There’s something soul-crushing about the submission process, and I think that the worst of it is having to write a synopsis of your own work. Maybe highly educated people (like my wife) can appreciate this when they are forced to compress their years of research into a single-paragraph abstract.
I had to distil all 370 pages of Emily Rose into a single page yesterday. It was like trying to pick out the best 150 cells of your first child’s body to show off to your parents. You keep saying things to yourself like, “I should obviously include a liver cell, and at least one kidney cell (even though there are two kidneys, they’re pretty much the same). A hair follicle is a lot of cells to put in there, so I won’t use that, but I will add three brain cells and smidge of keratin. Oh, and I need to put in some cells from a gland. Adrenal, pituitary, or thyroid?”
The end result is never good. You just end up with something that looks and smells like a bacterial culture, with a little less of the agar gel charm.

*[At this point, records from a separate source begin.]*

(* ===== verification/Buddy.v ===== *)
(** * The buddy allocator of phys_kmalloc.c: definitions

    [__init_buddy], [toggle_bitmap], [buddy_kalloc] and [buddy_kfree].  The
    free-list links live inside the free pages, so they are words of the
    shared memory; the heads, the bitmap and the offsets are the arrays of the
    metadata record.  Every loop is a function on the number of turns it can
    take; the order searches have as many turns as an 8-bit counter has
    values. *)

From S2P Require Import Prelude State Kmath.

(** An entry of the BIOS e820 memory map. *)
Record mmap_entry_0xe820 : Type := mk_mmap_entry {
  me_base_address : ptr;
  me_chunk_size : Z;
  me_type : Z;
  me_ACPI_ext_attr : Z;
}.

Definition ONE_MB_ADDRESS : Z := 0x100000.

(** [sizeof(buddy_metadata)] (packed) and the size of a pointer. *)
Definition sizeof_buddy_metadata : Z := 78.
Definition sizeof_pointer : Z := 8.

(** Where the metadata ends: the struct, the heads of the free lists and the bitmap,
    one bit for each page of a region of [size] bytes, lie behind the kernel image. *)
Definition metadata_end (kernel_end size : Z) : Z :=
  kernel_end + sizeof_buddy_metadata + 11 * sizeof_pointer + (size / PAGE_SIZE + 7) / 8.

(** [buddy_chunk]: the two links at the start of a free block. *)
Definition off_next : Z := 0.
Definition off_prev : Z := 8.

Definition NUM_MAX_ORDER (md : buddy_metadata) : Z := bm_max_order md + 1.

(** [(1ULL << order) * PAGE_SIZE] *)
Definition chunk_bytes (order : Z) : Z := u64 (shl64 1 order * PAGE_SIZE).

(** ** Initialisation *)

(** [while (idx + 1 < mmap_entry_count && ...)]: swallow the entries that
    continue the run; returns its size and the entries behind it. *)
Fixpoint coalesce_e820 (base size : Z) (rest : list mmap_entry_0xe820) :
    Z * list mmap_entry_0xe820 :=
  match rest with
  | e :: rest' =>
      if (me_type e =? 1) && (me_base_address e =? u64 (base + size))
      then coalesce_e820 base (u64 (size + me_chunk_size e)) rest'
      else (size, rest)
  | [] => (size, [])
  end.

Fixpoint best_e820 (fuel : nat) (entries : list mmap_entry_0xe820) (best_base best_size : Z) : Z * Z :=
  match fuel, entries with
  | S f, e :: rest =>
      if negb (me_type e =? 1) then best_e820 f rest best_base best_size else
      let '(size, rest') := coalesce_e820 (me_base_address e) (me_chunk_size e) rest in
      if size >? best_size then best_e820 f rest' (me_base_address e) size
      else best_e820 f rest' best_base best_size
  | _, _ => (best_base, best_size)
  end.

(** The managed region: the best run, moved above the kernel and its metadata,
    with its start aligned up to the largest order and its size to pages. *)
Definition clamp_region (kernel_end num_max_order best_base best_size : Z) : Z * Z :=
  let worst_case_bitmap := (best_size / PAGE_SIZE) / 8 in
  let after_metadata := u64 (kernel_end + sizeof_buddy_metadata +
                             num_max_order * sizeof_pointer + worst_case_bitmap) in
  let lower_bound := if after_metadata >? ONE_MB_ADDRESS then after_metadata else ONE_MB_ADDRESS in
  if (best_base <? lower_bound) && (lower_bound <? u64 (best_base + best_size))
  then (lower_bound, u64 (best_size - (lower_bound - best_base)))
  else (best_base, best_size).

Definition align_region (max_order base size : Z) : Z * Z :=
  let max_order_align := chunk_bytes max_order in
  let align := Z.land (u64 (max_order_align - Z.land base (max_order_align - 1)))
                      (max_order_align - 1) in
  (u64 (base + align), Z.land (u64 (size - align)) (not64 (PAGE_SIZE - 1))).

(** The inner search of the counting loop; [min_order - 1] if no order fits. *)
Fixpoint fitting_order (turns : nat) (order addr remaining : Z) : Z :=
  match turns with
  | O => order
  | S t =>
      let cb := chunk_bytes order in
      if (cb <=? remaining) && (Z.land addr (cb - 1) =? 0) then order
      else fitting_order t (order - 1) addr remaining
  end.

Fixpoint count_chunks (fuel : nat) (min_order max_order addr remaining : Z) (counts : Z -> Z) :
    option (Z -> Z) :=
  if remaining <? PAGE_SIZE then Some counts else
  match fuel with
  | O => None
  | S f =>
      let order := fitting_order (Z.to_nat (max_order - min_order + 1)) max_order addr remaining in
      if order <? min_order then Some counts else
      count_chunks f min_order max_order
        (u64 (addr + chunk_bytes order)) (u64 (remaining - chunk_bytes order))
        counts.[order <- u32 (counts order + 1)]
  end.

(** [for (i = 0; i < count; i++)]: link the chunks of one order, laid out one
    after the other; returns the address behind the last. *)
Fixpoint link_chunks (turns : nat) (i count order : Z) (cur : ptr) (m : mem) : mem * ptr :=
  match turns with
  | O => (m, cur)
  | S t =>
      let next_chunk := u64 (cur + chunk_bytes order) in
      let m := m.[cur + off_next <- if i =? u32 (count - 1) then NULL else next_chunk] in
      let m := m.[cur + off_prev <- if i =? 0 then NULL else u64 (cur - chunk_bytes order)] in
      link_chunks t (i + 1) count order next_chunk m
  end.

(** [for (order = max_order; order >= 0; order--)] *)
Fixpoint link_orders (turns : nat) (order : Z) (counts : Z -> Z) (cur : ptr) (m : mem)
    (heads : Z -> ptr) : mem * (Z -> ptr) :=
  match turns with
  | O => (m, heads)
  | S t =>
      if counts order =? 0 then link_orders t (order - 1) counts cur m heads else
      let '(m', cur') := link_chunks (Z.to_nat (counts order)) 0 (counts order) order cur m in
      link_orders t (order - 1) counts cur' m' heads.[order <- cur]
  end.

Fixpoint fill_offsets (turns : nat) (k num_pages : Z) (offs : Z -> Z) : Z -> Z :=
  match turns with
  | O => offs
  | S t => fill_offsets t (k + 1) num_pages
             offs.[k <- u32 (offs (k - 1) + u32 (Z.shiftr num_pages k))]
  end.

(** [__init_buddy]; the two screen messages are left out.  [entries] is the
    e820 map the boot loader left ([mmap_entry_count] of them). *)
Definition __init_buddy (kernel_end : ptr) (entries : list mmap_entry_0xe820) : cmd kstate unit :=
  spinlock_init buddy_lock;;
  let! md := gets k_buddy in
  let max_order := 10 in
  let num_max_order := max_order + 1 in
  let heads := fill (bm_free_lists md) 0 num_max_order NULL in
  let '(best_base, best_size) := best_e820 (length entries) entries 0 0 in
  let '(best_base, best_size) := clamp_region kernel_end num_max_order best_base best_size in
  let '(best_base, best_size) := align_region max_order best_base best_size in
  let num_pages := best_size / PAGE_SIZE in
  let! counts := of_loop (count_chunks (Z.to_nat num_pages) 0 max_order best_base best_size
                            (fun _ => 0)) in
  let! m := gets k_mem in
  let '(m', heads') := link_orders (Z.to_nat num_max_order) max_order counts best_base m heads in
  let bitmap := fill (bm_bitmap md) 0 (num_pages / 8) 0 in
  let offs := (bm_order_offsets md).[0 <- 0] in
  let offs := fill_offsets (Z.to_nat max_order) 1 num_pages offs in
  modify (set_mem m');;
  modify (set_buddy (mk_buddy_metadata best_base best_size 0 max_order heads' bitmap offs)).

(** ** The bitmap *)

Definition bitmap_bit_pos (md : buddy_metadata) (addr order : Z) : Z :=
  let block_idx := u32 (Z.shiftr (u64 (addr - bm_base_address md)) (12 + order)) in
  let pair_idx := Z.shiftr block_idx 1 in
  u32 (bm_order_offsets md order + pair_idx).

Definition flip_bit (md : buddy_metadata) (pos : Z) : buddy_metadata :=
  set_bitmap (bm_bitmap md).[pos / 8 <- Z.lxor (bm_bitmap md (pos / 8)) (Z.shiftl 1 (pos mod 8))] md.

Definition read_bit (md : buddy_metadata) (pos : Z) : Z :=
  Z.land (Z.shiftr (bm_bitmap md (pos / 8)) (pos mod 8)) 1.

Definition toggle_bitmap (addr order : Z) : cmd kstate Z :=
  let! md := gets k_buddy in
  let bit_pos := bitmap_bit_pos md addr order in
  spinlock_acquire buddy_lock;;
  modify (fun s => set_buddy (flip_bit (k_buddy s) bit_pos) s);;
  let! r := gets (fun s => read_bit (k_buddy s) bit_pos) in
  spinlock_release buddy_lock;;
  ret r.

(** ** Free lists *)

(** Take the head of list [idx]. *)
Definition pop_chunk (idx : Z) (m : mem) (heads : Z -> ptr) : ptr * mem * (Z -> ptr) :=
  let chunk := heads idx in
  let heads := heads.[idx <- m (chunk + off_next)] in
  let m := if m (chunk + off_next) =? NULL then m
           else m.[m (chunk + off_next) + off_prev <- NULL] in
  (chunk, m.[chunk + off_next <- NULL], heads).

(** Put [block] at the head of list [k]. *)
Definition push_chunk (k : Z) (block : ptr) (m : mem) (heads : Z -> ptr) : mem * (Z -> ptr) :=
  let m := m.[block + off_prev <- NULL] in
  let m := m.[block + off_next <- heads k] in
  let m := if m (block + off_next) =? NULL then m
           else m.[m (block + off_next) + off_prev <- block] in
  (m, heads.[k <- block]).

(** Unlink [buddy] from wherever it is in list [k]. *)
Definition unlink_chunk (k : Z) (buddy : ptr) (m : mem) (heads : Z -> ptr) : mem * (Z -> ptr) :=
  let heads' := if m (buddy + off_prev) =? NULL then heads.[k <- m (buddy + off_next)] else heads in
  let m := if m (buddy + off_prev) =? NULL then m
           else m.[m (buddy + off_prev) + off_next <- m (buddy + off_next)] in
  let m := if m (buddy + off_next) =? NULL then m
           else m.[m (buddy + off_next) + off_prev <- m (buddy + off_prev)] in
  let m := m.[buddy + off_next <- NULL] in
  (m.[buddy + off_prev <- NULL], heads').

(** Run a free-list step on the state. *)
Definition on_lists (f : mem -> (Z -> ptr) -> mem * (Z -> ptr)) : cmd kstate unit :=
  modify (fun s => let '(m, h) := f (k_mem s) (bm_free_lists (k_buddy s)) in
                   set_buddy (set_free_lists h (k_buddy s)) (set_mem m s)).

(** [for (level = idx; level > order; level--)]: hand the upper halves back. *)
Fixpoint split_chunk (turns : nat) (level : Z) (chunk : ptr) (m : mem) (heads : Z -> ptr) :
    mem * (Z -> ptr) :=
  match turns with
  | O => (m, heads)
  | S t =>
      let buddy := u64 (chunk + chunk_bytes (level - 1)) in
      let '(m', heads') := push_chunk (level - 1) buddy m heads in
      split_chunk t (level - 1) chunk m' heads'
  end.

(** ** Allocation *)

(** [while (size > (1ULL << order) * PAGE_SIZE) order++;] *)
Fixpoint order_loop (fuel : nat) (size order : Z) : option Z :=
  match fuel with
  | O => None
  | S f => if size >? chunk_bytes order then order_loop f size (u8 (order + 1)) else Some order
  end.

(** An 8-bit order takes 256 values: a loop that has not left by then has seen
    each of them and goes round for ever. *)
Definition order_of_size (size : Z) : option Z := order_loop 256 size 0.

(** [for (idx = order; idx < NUM_MAX_ORDER; idx++)] *)
Fixpoint kalloc_scan (turns : nat) (order idx : Z) : cmd kstate ptr :=
  match turns with
  | O => ret NULL
  | S t =>
      spinlock_acquire buddy_lock;;
      let! head := gets (fun s => bm_free_lists (k_buddy s) idx) in
      if head =? NULL then
        spinlock_release buddy_lock;;
        kalloc_scan t order (idx + 1)
      else
        let! chunk := gets (fun s => (pop_chunk idx (k_mem s) (bm_free_lists (k_buddy s))).1.1) in
        on_lists (fun m h => let '(_, m', h') := pop_chunk idx m h in (m', h'));;
        on_lists (split_chunk (Z.to_nat (idx - order)) idx chunk);;
        spinlock_release buddy_lock;;
        toggle_bitmap chunk order;;
        ret chunk
  end.

Definition buddy_kalloc (size : Z) : cmd kstate ptr :=
  let! md := gets k_buddy in
  let! order := of_loop (order_of_size size) in
  if order >? bm_max_order md then ret NULL else
  kalloc_scan (Z.to_nat (NUM_MAX_ORDER md - order)) order order.

(** ** Freeing *)

(** [while (order < max_order)]: merge with the buddy while the pair's bit is 0
    after the toggle. *)
Fixpoint kfree_coalesce (turns : nat) (chunk : ptr) (order : Z) : cmd kstate (ptr * Z) :=
  match turns with
  | O => ret (chunk, order)
  | S t =>
      let! bit := toggle_bitmap chunk order in
      if negb (bit =? 0) then ret (chunk, order) else
      let buddy := Z.lxor chunk (chunk_bytes order) in
      spinlock_acquire buddy_lock;;
      on_lists (unlink_chunk order buddy);;
      let chunk := if buddy <? chunk then buddy else chunk in
      spinlock_release buddy_lock;;
      kfree_coalesce t chunk (u8 (order + 1))
  end.

Definition buddy_kfree (chunk : ptr) (size : Z) : cmd kstate unit :=
  if (chunk =? NULL) || (size =? 0) then ret tt else
  let! md := gets k_buddy in
  let! order := of_loop (order_of_size size) in
  let order := if order >? bm_max_order md then bm_max_order md else order in
  (if order =? bm_max_order md then toggle_bitmap chunk order;; ret tt else ret tt);;
  let! r := kfree_coalesce (Z.to_nat (bm_max_order md - order)) chunk order in
  spinlock_acquire buddy_lock;;
  on_lists (push_chunk r.2 r.1);;
  spinlock_release buddy_lock.

#[global] Arguments pop_chunk : simpl never.
#[global] Arguments push_chunk : simpl never.
#[global] Arguments unlink_chunk : simpl never.
#[global] Arguments on_lists : simpl never.
#[global] Arguments flip_bit : simpl never.
#[global] Arguments read_bit : simpl never.
#[global] Arguments bitmap_bit_pos : simpl never.
#[global] Arguments chunk_bytes : simpl never.

Lemma wp_on_lists f m h Q s :
  f (k_mem s) (bm_free_lists (k_buddy s)) = (m, h) ->
  Q tt (set_buddy (set_free_lists h (k_buddy s)) (set_mem m s)) -> wp (on_lists f) Q s.
Proof. intros Hf HQ. unfold wp, on_lists, modify. by rewrite Hf. Qed.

Ultimately, your synopsis will make your book look trite, predictable, and incredibly stupid. Your careful crafting of events and interactions becomes a list of bullet-point statements. Your character development gets thrown out the window. The subtleties of subplot are chopped to make space for awkward blocks of setting and movement.
Now, I understand why publishers and agents need such a thing, I really do, especially when they are only asking for the first few chapters to start with. But it’s still incredibly demeaning to make that summary. You lose your subtlety, depth, and class. It’s like going to a job interview and being asked to describe your life’s work experience in 7 words without using the letter “s.” (By the way, if you can do that, I would be really impressed to see it.)
In any event, the submission is out there, for good or ill, with its strange little muticellular summary gobbed onto it like a parasite. If one has to consume the other, I hope the synopsis is the one that gets eaten.